● **TO DO**:
Return each line of the data below that contains the string "status".

Start of EXERCISE INPUTS

(* ===== verification/Outcomes.v ===== *)
(** * Outcomes

    What the operations that move a Turn do to it: transitions, completion,
    cancellation, deletion of the Session; and that a failed request changes
    nothing. *)
From stdpp Require Import base tactics list strings numbers relations.
From S2P Require Import Prelude GoJson Contract Items Database Queries SessionLog Turns Relations Scenario Frames Lifecycle Calls.

Section outcomes.
Context `{UUIDs, Oracle, EventSizes}.

(** ** Runs of the pieces *)

Lemma projectSource_frame session turn kind sequence raw created w u w' :
  projectSource session turn kind sequence raw created w = (Ok u, w') → log_frame (w_db w) (w_db w').
Proof. intros Hr. eapply moves_run in Hr; [|by apply (projectSource_moves (on_db log_frame))]. apply Hr. Qed.

Lemma get_turn_run p w o w' :
  get_turn p w = (Ok o, w') →
  w' = w ∧ ∀ t, o = Some t → head (List.filter (turn_is (lk_session p) (lk_turn p)) (turns (w_db w))) = Some t.
Proof.
  unfold get_turn, GetTurnQ. intros Hr. apply query_run in Hr as [-> ->]. split; [done|].
  by destruct (tenant_session _ _ _).
Qed.

(** The row a Turn's identifier selects, and the state it must be in. *)
Definition turn_at (d : db) (session id : N) (status : string) : Prop :=
  ∃ t, head (List.filter (turn_is session id) (turns d)) = Some t ∧ t_status t = status.

(** Only the Turn's own row is selected. *)
Lemma selected_row d session id t t' :
  turns_wf d → head (List.filter (turn_is session id) (turns d)) = Some t →
  In t' (turns d) → turn_is session id t' = true → t' = t.
Proof.
  intros Hwf Ht Hin Hid. apply lookup_turn_row in Ht as (Hin0 & Hs & Hi).
  apply (nodup_key t_id (turns d)); [apply Hwf|done..|]. unfold turn_is in Hid. by bsolve.
Qed.

Lemma select_row d t :
  turns_wf d → In t (turns d) → head (List.filter (turn_is (t_session t) (t_id t)) (turns d)) = Some t.
Proof.
  intros Hwf Hin. destruct (head _) as [t'|] eqn:E.
  - f_equal. apply lookup_turn_row in E as (Hin' & _ & Hi). by apply (nodup_key t_id (turns d)); [apply Hwf|..].
  - rewrite head_filter_None in E. specialize (E t Hin). by rewrite turn_is_self in E.
Qed.

(** Logging keeps the selected row, less its token usage. *)
Lemma frame_select d d' session id t :
  log_frame d d' → head (List.filter (turn_is session id) (turns d)) = Some t →
  ∃ t', head (List.filter (turn_is session id) (turns d')) = Some t' ∧ turn_core t' = turn_core t.
Proof.
  intros Hf Ht. pose proof (core_filter turn_core (turn_is session id) _ _ ltac:(intros a b E; by destruct a, b; injection E as; unfold turn_is; cbn; subst) (lf_turns _ _ Hf)) as E.
  apply core_head in E. rewrite Ht in E. cbn in E. apply fmap_Some in E as (t' & -> & E). by exists t'.
Qed.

End of EXERCISE INPUTS

● **RESULT FOR THIS EXERCISE**:
Definition turn_at (d : db) (session id : N) (status : string) : Prop :=
  ∃ t, head (List.filter (turn_is session id) (turns d)) = Some t ∧ t_status t = status.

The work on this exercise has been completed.